┌──
(** * Settlement engine of the golf-trip tracker ([settle_up] in app.py)

    The handler reads the roster and the expenses, accumulates one balance
    per player id in a [defaultdict(float)], splits the players into debtors
    and creditors, sorts both by outstanding amount and sweeps the two lists
    with two cursors, emitting who-pays-whom transactions.

    Amounts are modelled as exact rationals ([Q], compared with [==]):
    the rounding of binary floating point is not part of this model.
    Python exceptions and the unbounded [while] loop are explicit in the
    [outcome] type, the loop being driven by a fuel counter. *)

From Stdlib Require Import ZArith QArith Qround Qabs Qminmax Lia Lqa String.
From Stdlib Require Import Floats.PrimFloat.
From stdpp Require Import base option list sorting gmap strings.

Local Open Scope Q_scope.

(** ** Python runtime pieces used by the handler *)

Inductive exn : Type :=
  | ZeroDivisionError
  | IndexError
  | AttributeError.

Inductive outcome (A : Type) : Type :=
  | Returns (a : A)
  | Raises (e : exn)
  | OutOfFuel.

Arguments Returns {A} a.
Arguments Raises {A} e.
Arguments OutOfFuel {A}.

Definition bind {A B : Type} (m : outcome A) (k : A -> outcome B) : outcome B :=
  match m with
  | Returns a => k a
  | Raises e => Raises e
  | OutOfFuel => OutOfFuel
  end.

Notation "x <~ m ;; k" := (bind m (fun x => k))
  (at level 100, m at next level, right associativity).

(** [x < y] on floats, as a boolean. *)
Definition Qltb (x y : Q) : bool := negb (Qle_bool y x).

(** [x / n] with [n] an [int]: raises when [n] is zero. *)
Definition py_truediv (x : Q) (n : nat) : outcome Q :=
  match n with
  | O => Raises ZeroDivisionError
  | S _ => Returns (x / inject_Z (Z.of_nat n))
  end.

(** [l[i]] on a list. *)
Definition py_index {A : Type} (l : list A) (i : nat) : outcome A :=
  match l !! i with
  | Some a => Returns a
  | None => Raises IndexError
  end.

(** [round(x)] to the nearest integer, halves to the even neighbour. *)
Definition round_half_even (q : Q) : Z :=
  let fl := Qfloor q in
  match Qcompare (q - inject_Z fl) (1 # 2) with
  | Lt => fl
  | Gt => (fl + 1)%Z
  | Eq => if Z.even fl then fl else (fl + 1)%Z
  end.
└──
_Task to complete_
Only lines holding the word "Stdlib" are wanted; copy each one from the listing.

_Response below_
From Stdlib Require Import ZArith QArith Qround Qabs Qminmax Lia Lqa String.
From Stdlib Require Import Floats.PrimFloat.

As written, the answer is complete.